The lack of respect shown to patients at Winterbourne View and at Mid Staffordshire shocked all of us. Laws must start with values and principles and not rely solely on regulation; nor should they assume, for example, that all public servants automatically hold and understand those values. The Government say that legislation is no place for declaring a mission but I disagree, and there are many people in the Chamber today who also disagree. For example, the Care and Support Bill includes principles which are perhaps individually unenforceable but they are critical because they remind us all that the primary purpose of care and support is ultimately to support the well-being of people. If we want to know how well our care and support system is doing, the well-being of older and disabled people and their families is our litmus test. Section 3 serves the same purpose. It imports these enduring values and principles into the duties of the EHRC and reminds it and us that, above all else, its role is to ensure that, as a society, we are upholding them.

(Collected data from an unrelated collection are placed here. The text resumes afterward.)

Lemma data_num : n = d + parity_count p.
Proof using Hm Hp. unfold data_count. destruct Hp as [-> | ->]; lia. Qed.

Lemma parity_pos : 1 <= parity_count p <= 2.
Proof using Hm Hp. destruct Hp as [-> | ->]; simpl; lia. Qed.

Section Row.
Context (row : Z) (Hrow : 0 <= row < rows m p).

Lemma row_facts : 0 < L < 2 ^ 31 /\ 0 < n < 2 ^ 31 /\ 0 < d < n /\ 0 <= start /\ row * d * L + d * L <= size /\ start + size < 2 ^ 64 /\ 0 <= row * d /\
  (8 | L).
Proof using Hm Hrow Hp.
  pose proof (len_small m p Hm) as [H1 H2]. pose proof (mo_len m p Hm). pose proof (num_pos m p Hm).
  pose proof (data_pos m p Hm). pose proof data_num. pose proof parity_pos. pose proof (mo_start m p Hm). pose proof (mo_end m p Hm).
  pose proof (mo_align m p Hm). pose proof (mo_size m p Hm) as Hs.
  assert ((row + 1) * (d * L) <= rows m p * (d * L)) by (apply Z.mul_le_mono_nonneg_r; [apply Z.mul_nonneg_nonneg|]; lia).
  split_and!; try lia; done.
Qed.

Lemma data_addr_bounds j : 0 <= j < d -> start <= start + (row * d + j) * L /\ start + (row * d + j) * L + L <= start + size.
Proof using Hm Hrow Hp.
  intros Hj. destruct row_facts as (? & ? & ? & ? & Hsz & ? & ? & ?).
  assert ((j + 1) * L <= d * L) by (apply Z.mul_le_mono_nonneg_r; lia).
  assert (0 <= j * L) by (apply Z.mul_nonneg_nonneg; lia). assert (0 <= row * d * L) by (apply Z.mul_nonneg_nonneg; lia). lia.
Qed.

Lemma fill_run k i a :
  0 <= i -> i + Z.of_nat k <= d -> length a = Z.to_nat n ->
  exists a', fill_raid_map m (row mod n) (row * d) i k a = Some a' /\ length a' = Z.to_nat n /\
    forall j, 0 <= j < n -> a' !! pos row j = if (i <=? j) && (j <? i + Z.of_nat k) then Some (full_entry row j) else a !! pos row j.
Proof using Hm Hrow Hp.
  destruct row_facts as (? & ? & ? & ? & Hsz & ? & ? & ?).
  revert i a. induction k as [|k IH]; intros i a Hi Hk Ha.
  - exists a. split; [done|]. split; [done|]. intros j Hj. destruct (_ <=? _) eqn:E1, (_ <? _) eqn:E2; try done.
    apply Z.leb_le in E1. apply Z.ltb_lt in E2. lia.
  - cbn [fill_raid_map]. rewrite crem_pos by lia. cbn [mbind option_bind].
    rewrite Z.add_mod_idemp_r by lia. rewrite (Z.add_comm i row). fold (pos row i).
    pose proof (data_addr_bounds i ltac:(lia)) as [B1 B2].
    assert (row * d * L + i * L = (row * d + i) * L) by lia. assert (Hle : row * d + i <= (row * d + i) * L) 
      by (assert (0 <= row * d) by (apply Z.mul_nonneg_nonneg; lia);
        rewrite <- (Z.mul_1_r (row * d + i)) at 1; apply Z.mul_le_mono_nonneg_l; lia).
    rewrite (u64_id (row * d + i)) by lia. rewrite (u64_id ((row * d + i) * L)) by lia. rewrite u64_id by lia.
    replace (start + (row * d + i) * L) with (full_entry row i) by (unfold full_entry; by rewrite (proj2 (Z.ltb_lt _ _)) by lia).
    destruct (IH (i + 1) (<[pos row i := full_entry row i]> a)) as (a' & Hrun & Hlen & Hall);
      [lia|lia|by rewrite length_insert|]. exists a'. split; [done|]. split; [done|]. intros j Hj. rewrite (Hall j Hj).
    pose proof (pos_lt row i). destruct (Z.eq_dec j i) as [->|Hne].
    + rewrite (proj2 (Z.leb_gt (i + 1) i)) by lia. cbn [andb]. rewrite list_lookup_insert_eq by lia.
      by rewrite (proj2 (Z.leb_le i i)), (proj2 (Z.ltb_lt _ _)) by lia.
    + rewrite list_lookup_insert_ne by (intros Heq; apply pos_inj in Heq; lia).
      replace (i + 1 + Z.of_nat k) with (i + Z.of_nat (S k)) by lia.
      destruct (Z.leb_spec i j), (Z.leb_spec (i + 1) j); try lia; done.
Qed.
Lemma rmap_nr_bounds row i : 0 <= row < rows m p -> 0 <= i < n -> 0 <= rmap_nr row i /\ rmap_addr row i + rmap_step <= start + size.
Proof using Hm.
  intros Hrow Hi. pose proof (mo_len m p Hm). pose proof (data_pos m p Hm). pose proof (mo_size m p Hm) as Hs. pose proof step_pos.
  pose proof (sub_num m p Hm) as Hsub.
  assert (Hcol : exists c, 0 <= c < d /\ match p with Raid5 | Raid6 => True | _ => rmap_nr row i = row * d + c end).
  { unfold rmap_nr, data_count in *. destruct p; try (exists 0; lia).
    - exists i. lia.
    - exists (i / map_sub_stripes m). destruct (Hsub eq_refl) as (Hn & Hs2 & Hs3). split; [|done].
      split; [apply Z.div_pos; lia|]. apply Z.div_lt_upper_bound; lia. }
  destruct Hcol as (c & Hc & Hnr).
  assert (Hd : match p with Raid5 | Raid6 => rmap_step = L * d /\ rmap_nr row i = row | _ => rmap_step = L end)
    by (unfold rmap_step, rmap_nr; by destruct p).
  assert (Hcase : (rmap_step = L /\ rmap_nr row i = row * d + c) \/ (rmap_step = L * d /\ rmap_nr row i = row))
    by (destruct p; auto).
  unfold rmap_addr. destruct Hcase as [[-> ->]|[-> ->]].
  - assert ((row * d + c + 1) * L <= rows m p * d * L) by (apply Z.mul_le_mono_nonneg_r; [lia|]; nia). split; nia.
  - assert ((row + 1) * (L * d) <= rows m p * (L * d)) by (apply Z.mul_le_mono_nonneg_r; nia). split; nia.
Qed.

Lemma rmap_stripe_nr_run row i : 0 <= row < rows m p -> 0 <= i < n -> rmap_stripe_nr m i row = Some (rmap_nr row i).
Proof using Hm.
  intros Hrow Hi. pose proof (sub_num m p Hm) as Hsub. pose proof (num_pos m p Hm). pose proof (mo_raw m p Hm) as Hraw.
  pose proof (mo_len m p Hm). pose proof (len_small m p Hm).
  assert (Hb : 0 <= row * n /\ row * n + i < 2 ^ 64).
  { unfold dev_len in Hraw. assert ((row + 1) * n <= rows m p * n) by (apply Z.mul_le_mono_nonneg_r; lia).
    assert (0 <= rows m p * n) by (apply Z.mul_nonneg_nonneg; lia). assert (0 <= row * n) by (apply Z.mul_nonneg_nonneg; lia). nia. }
  unfold rmap_stripe_nr, rmap_nr. rewrite !(has_profile m p Hm) by done. unfold data_count in *.
  destruct p; profile_is; try done; rewrite (u64_id (row * n)), u64_id by lia; [done|].
  destruct (Hsub eq_refl) as (Hn & Hs1 & Hs2). rewrite u64_id, cdiv_pos by nia. f_equal.
  rewrite Hn at 1. rewrite Z.mul_assoc, Z.div_add_l by lia. done.
Qed.

(** ** The loop *)

Lemma rmap_loop_run physical devid stripes pre acc :
  0 <= physical -> map_stripes m = pre ++ stripes ->
  exists l, rmap_loop m physical devid (dev_len m p) rmap_step (Z.of_nat (length pre)) stripes acc = Some l /\
    forall x, x ∈ l <-> x ∈ acc \/ exists i, Z.of_nat (length pre) <= i < n /\ matches physical devid i /\
      x = rmap_addr ((physical - bs_physical (the_stripe m i)) / L) i.
Proof using Hm.
  intros Hphy. pose proof (mo_stripes m p Hm) as Hlen.
  revert pre acc. induction stripes as [|s stripes IH]; intros pre acc Hst.
  { exists acc. split; [done|]. intros x. split; [by left|]. intros [?|(i & Hi & _)]; [done|].
    rewrite Hst, app_nil_r in Hlen. lia. }
  pose proof Hlen as Hlen2. rewrite Hst, length_app in Hlen2. cbn [length] in Hlen2. set (i := Z.of_nat (length pre)) in *.
  assert (Hi : 0 <= i < n) by lia.
  assert (Hs : the_stripe m i = s).
  { unfold the_stripe, stripe_at, i. rewrite (proj2 (Z.ltb_ge _ _)) by lia. rewrite Nat2Z.id, Hst, lookup_app_r by lia. by rewrite Nat.sub_diag. }
  assert (Hnext : i + 1 = Z.of_nat (length (pre ++ [s]))) by (rewrite length_app; simpl; lia).
  assert (Hst2 : map_stripes m = (pre ++ [s]) ++ stripes) by (by rewrite <- (assoc_L (++))).
  destruct (physical_range m p Hm i Hi) as [P1 P2]. rewrite Hs in P1, P2.
  assert (Hgo : forall acc', (forall x, x ∈ acc' <-> x ∈ acc \/ (matches physical devid i /\ x = rmap_addr ((physical - bs_physical s) / L) i)) ->
    exists l, rmap_loop m physical devid (dev_len m p) rmap_step (i + 1) stripes acc' = Some l /\
    forall x, x ∈ l <-> x ∈ acc \/ exists j, i <= j < n /\ matches physical devid j /\
      x = rmap_addr ((physical - bs_physical (the_stripe m j)) / L) j).
  { intros acc' Hacc. destruct (IH (pre ++ [s]) acc' Hst2) as (l & Hl & Hin). rewrite <- Hnext in Hl, Hin. exists l. split; [done|].
    intros x. rewrite Hin, Hacc. split.
    - intros [[?|[? ->]]|(j & ? & ? & ->)]; [by left|right; exists i; rewrite Hs; split_and!; [lia..|done|done]|].
      right. exists j. split_and!; [lia..|done|done].
    - intros [?|(j & Hj & Hm' & ->)]; [by left; left|]. destruct (Z.eq_dec j i) as [->|Hne].
      + left. right. by rewrite Hs.
      + right. exists j. split_and!; [lia..|done|done]. }
  cbn [rmap_loop]. pose proof (dev_len_pos m p Hm). rewrite (u64_id (bs_physical s + dev_len m p)) by lia. pose proof (mo_len m p Hm). pose proof (len_small m p Hm) as [Hls _].
  destruct (_ || _) eqn:Eskip.
  - apply Hgo. intros x. split; [by left|]. intros [?|[[Hd Hr] _]]; [done|]. rewrite Hs in *. exfalso.
    apply orb_true_iff in Eskip as [E|E].
    + apply andb_true_iff in E as [E1%negb_true_iff%Z.eqb_neq E2%negb_true_iff%Z.eqb_neq]. tauto.
    + apply orb_true_iff in E as [E%Z.ltb_lt|E%Z.leb_le]; lia.
  - apply orb_false_iff in Eskip as [Ed [E1%Z.ltb_ge E2%Z.leb_gt]%orb_false_iff].
    assert (Hmt : matches physical devid i).
    { unfold matches. rewrite Hs. split; [|lia]. apply andb_false_iff in Ed as [E%negb_false_iff%Z.eqb_eq|E%negb_false_iff%Z.eqb_eq]; auto. }
    rewrite (u64_id (physical - _)) by lia. rewrite (u64_id L) by lia. rewrite cdiv_pos by lia. cbn [mbind option_bind].
    set (row := (physical - bs_physical s) / L).
    assert (Hrow : 0 <= row < rows m p) by (apply div_range; [lia|]; unfold dev_len in E2; lia).
    rewrite rmap_stripe_nr_run by done. cbn [mbind option_bind].
    destruct (rmap_nr_bounds row i Hrow Hi) as [B1 B2]. unfold rmap_addr in B2. pose proof step_pos. pose proof (mo_start m p Hm). pose proof (mo_end m p Hm).
    assert (0 <= rmap_nr row i * rmap_step) by (apply Z.mul_nonneg_nonneg; lia).
    rewrite (u64_id (rmap_nr row i * rmap_step)), u64_id by lia. fold (rmap_addr row i).
    apply Hgo. intros x. destruct (decide (rmap_addr row i ∈ acc)) as [Hin|Hin].
    + split; [by left|]. intros [?|[_ ->]]; done.
    + rewrite elem_of_app, list_elem_of_singleton. tauto.
Qed.
(** C31: [btrfs_rmap_block] inverts [btrfs_map_block]: for a place on a device it
    returns exactly the steps (stripes, or full stripes with parity) of the
    chunk that have a byte some mirror of which is read from that place. *)
Theorem rmap_block_correct t ms m p o0 physical devid
  (Hok : mapping_ok t ms) (Hin : (m, p) ∈ ms) (Ho0 : 0 <= o0 < ce_size (map_ce m)) (Hphy : 0 <= physical) :
  exists l step, btrfs_rmap_block t (ce_start (map_ce m) + o0) physical devid = Some (l, step) /\
    forall x, x ∈ l <-> exists o mirror r s, 0 <= o < ce_size (map_ce m) /\ 0 <= mirror <= num_copies m /\
      btrfs_map_block t READ (ce_start (map_ce m) + o) 1 mirror false = Some r /\ mr_multi r = Some [s] /\
      bs_physical s = physical /\ (devid = 0 \/ dev_devid (bs_dev s) = devid) /\
      x = ce_start (map_ce m) + o / step * step.
Proof.
  destruct (search_map_found t ms m p o0 Hok Hin Ho0) as (Hm & q & Hq & Hmq).
  destruct (rmap_loop_run m p Hm physical devid (map_stripes m) [] [] Hphy eq_refl) as (l & Hl & Hiff).
  exists l, (rmap_step m p). split.
  { unfold btrfs_rmap_block. rewrite Hq. cbn [mbind option_bind]. rewrite Hmq. cbn [mbind option_bind].
    rewrite (rmap_lengths_run m p Hm). cbn [mbind option_bind]. unfold all_stripes.
    pose proof (mo_stripes m p Hm) as Hlen. rewrite (proj2 (Z.ltb_ge _ _)) by lia. cbn [mbind option_bind].
    rewrite firstn_all2 by lia. change (Z.of_nat (length [])) with 0 in Hl. by rewrite Hl. }
  intros x. rewrite Hiff. change (Z.of_nat (length [])) with 0. split.
  - intros [Hx|(i & Hi & [Hdev Hr] & ->)]; [by apply not_elem_of_nil in Hx|].
    destruct (place_is_read m p Hm i (physical - bs_physical (the_stripe m i)) Hi) as (o & mirror & Ho & Hmir & Hidx & Hoff); [lia|].
    eexists o, mirror, _, _. split; [done|]. split; [done|]. split; [by apply (map_block_read t ms m p)|]. split; [done|].
    rewrite Hidx, Hoff. cbn [located bs_physical bs_dev]. split; [lia|]. split; [done|].
    rewrite <- Hoff, (row_of_off m p Hm o), <- Hidx. by apply rmap_addr_of.
  - intros (o & mirror & r & s & Ho & Hmir & Hr & Hs & Hp & Hdev & ->).
    rewrite (map_block_read t ms m p Hok Hin) in Hr by done. injection Hr as <-. cbn [mr_multi] in Hs. injection Hs as <-.
    cbn [located bs_physical bs_dev] in *. right. exists (read_index m p o mirror).
    split; [by apply read_index_range|]. pose proof (row_off_range m p Hm o Ho). split; [split; [done|lia]|].
    rewrite <- Hp, Z.add_simpl_l, (row_of_off m p Hm o). symmetry. by apply rmap_addr_of.
Qed.
Definition on_free {A} : act (io_world T) A -> act alloc_info A := zoom ai_free_space_cache put_free.
Definition on_pinned {A} : act (io_world T) A -> act alloc_info A := zoom ai_pinned_extents put_pinned.
Definition on_ins {A} : act (io_world T) A -> act alloc_info A := zoom ai_extent_ins put_ins.
Definition on_del {A} : act (io_world T) A -> act alloc_info A := zoom ai_pending_del put_del.
Definition on_bgc {A} : act (io_world T) A -> act alloc_info A := zoom ai_block_group_cache put_bgc.

Definition bg_get (p : Z) : act alloc_info block_group := deref (fun x => ai_groups x !! p).
Definition bg_put (p : Z) (g : block_group) : act alloc_info unit := modify (fun x => put_groups (<[p := g]> (ai_groups x)) x).
Definition si_get (i : nat) : act alloc_info btrfs_space_info := deref (fun x => ai_space_info x !! i).
Definition si_put (i : nat) (s : btrfs_space_info) : act alloc_info unit :=
  modify (fun x => put_space (<[i := s]> (ai_space_info x)) x).

(** ** Looking up block groups *)

(** The group whose state begins at the first byte with one of [bits]; the
    address is in the private value of the state. *)
Definition group_from (start bits : Z) : act alloc_info (option Z) :=
  r <- on_bgc (io_find start bits) ;;
  match r with
  | None => ret None
  | Some (start, _) =>
      p <- on_bgc (get_state_private start) ;;
      ret (if p.1 =? 0 then p.2 else None)
  end.

Definition btrfs_lookup_first_block_group (bytenr : Z) : act alloc_info (option Z) :=
  group_from (Z.max bytenr (BTRFS_SUPER_INFO_OFFSET + BTRFS_SUPER_INFO_SIZE)) BLOCK_GROUP_ANY.

Definition btrfs_lookup_block_group (bytenr : Z) : act alloc_info (option Z) :=
  p <- group_from bytenr BLOCK_GROUP_ANY ;;
  match p with
  | None => ret None
  | Some p =>
      block_group <- bg_get p ;;
      ret (if (bg_objectid block_group <=? bytenr) && (bytenr <? bg_end block_group) then Some p else None)
  end.
(** ** Free space

    [cache_block_group] reads the extent tree, without changing it: the path is
    its own, and a search that does not copy calls nothing of the extent tree. *)

Definition no_extent_tree : ExtentTree unit := {|
  alloc_free_block _ _ _ _ _ _ := None;
  free_extent _ _ _ _ _ _ := None;
  lookup_extent_info _ _ _ _ := None;
  inc_ref _ _ _ _ := None;
  dec_ref _ _ _ _ := None;
  set_block_flags _ _ _ _ _ := None;
|}.

Definition cache_world : Type := (tree_world unit * alloc_info)%type.
Definition reading {A} : act (tree_world unit) A -> act cache_world A := zoom fst (fun w s => (w, snd s)).
Definition caching {A} : act alloc_info A -> act cache_world A := zoom snd (fun x s => (fst s, x)).

(** The loop of [cache_block_group]: the end of the last extent, or nothing when
    a leaf cannot be read. *)
Fixpoint cache_loop (fuel : nat) (block_group : block_group) (last : Z) : act cache_world (option Z) :=
  match fuel with
  | O => bug
  | S fuel =>
      leaf <- reading (path_block 0) ;;
      slot <- reading (path_slot 0) ;;
      d <- reading (eb_read leaf) ;;
      if btrfs_header_nritems d <=? slot then
        r <- reading btrfs_next_leaf ;;
        if r <? 0 then ret None
        else if r =? 0 then cache_loop fuel block_group last
        else ret (Some last)
      else
        let key := btrfs_item_key d slot in
        if objectid key <? bg_objectid block_group then
          reading (set_path_slot 0 (slot + 1)) ;;; cache_loop fuel block_group last
        else if bg_end block_group <=? objectid key then ret (Some last)
        else
          last <- (if (type key =? BTRFS_EXTENT_ITEM_KEY) || (type key =? BTRFS_METADATA_ITEM_KEY) then
                     (if last <? objectid key then
                        caching (on_free (io_set last (u64 (last + (objectid key - last) - 1) ) EXTENT_DIRTY)) ;;; ret tt
                      else ret tt) ;;;
                     ret (if type key =? BTRFS_METADATA_ITEM_KEY
                          then u64 (objectid key + leafsize (te_root (ae_tree env)))
                          else u64 (objectid key + offset key))
                   else ret last) ;;
          reading (set_path_slot 0 (slot + 1)) ;;;
          cache_loop fuel block_group last
  end.

(** The inner loop of [remove_sb_from_cache], from the last address on. *)
Fixpoint clear_stripes (logical : list Z) (stripe_len : Z) : act alloc_info unit :=
  match logical with
  | [] => ret tt
  | a :: logical => on_free (io_clear a (u64 (a + stripe_len - 1)) EXTENT_DIRTY) ;;; clear_stripes logical stripe_len
  end.

Fixpoint remove_sb_loop (n : nat) (cache : block_group) (i : Z) : act alloc_info unit :=
  match n with
  | O => ret tt
  | S n =>
      let bytenr := btrfs_sb_offset i in
      r <- deref (fun x => btrfs_rmap_block (ai_mapping x) (bg_objectid cache) bytenr 0) ;;
      clear_stripes (rev r.1) r.2 ;;;
      remove_sb_loop n cache (i + 1)
  end.

Definition remove_sb_from_cache (cache : block_group) : act alloc_info Z :=
  remove_sb_loop (Z.to_nat BTRFS_SUPER_MIRROR_MAX) cache 0 ;;; ret 0.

A much celebrated initiative of the EHRC has been its inquiry into the human rights of elderly people receiving care in their own homes. The inquiry uncovered how the human rights of some older people were being placed at risk by care providers who required their staff to carry out tasks such as helping people to wash, dress or eat in time slots of 15 minutes or less. The dignity of older people was not being respected by a system which most assumed to exist principally for that purpose. It also highlighted how, as a consequence of outsourcing home care to private and voluntary sector providers, coupled with a narrow judicial interpretation of the meaning of “public authority” under the Human Rights Act, the majority of older people receiving care in their own homes could not rely on the Act to protect them.

That inquiry looked beyond existing law. It identified anecdotal evidence of an emerging situation, investigated it and made recommendations, including for law reform but equally for practice. It involved a particular constituency—older people—in circumstances where the values and principles of dignity and respect were being placed at risk but in which there were not at that time any legal cases to claim that human rights had been breached. This is not the sort of work that can be undertaken by charities. Charities are not the experts in equality and human rights. They can provide evidence but not leadership. They look to the EHRC to lead and promote.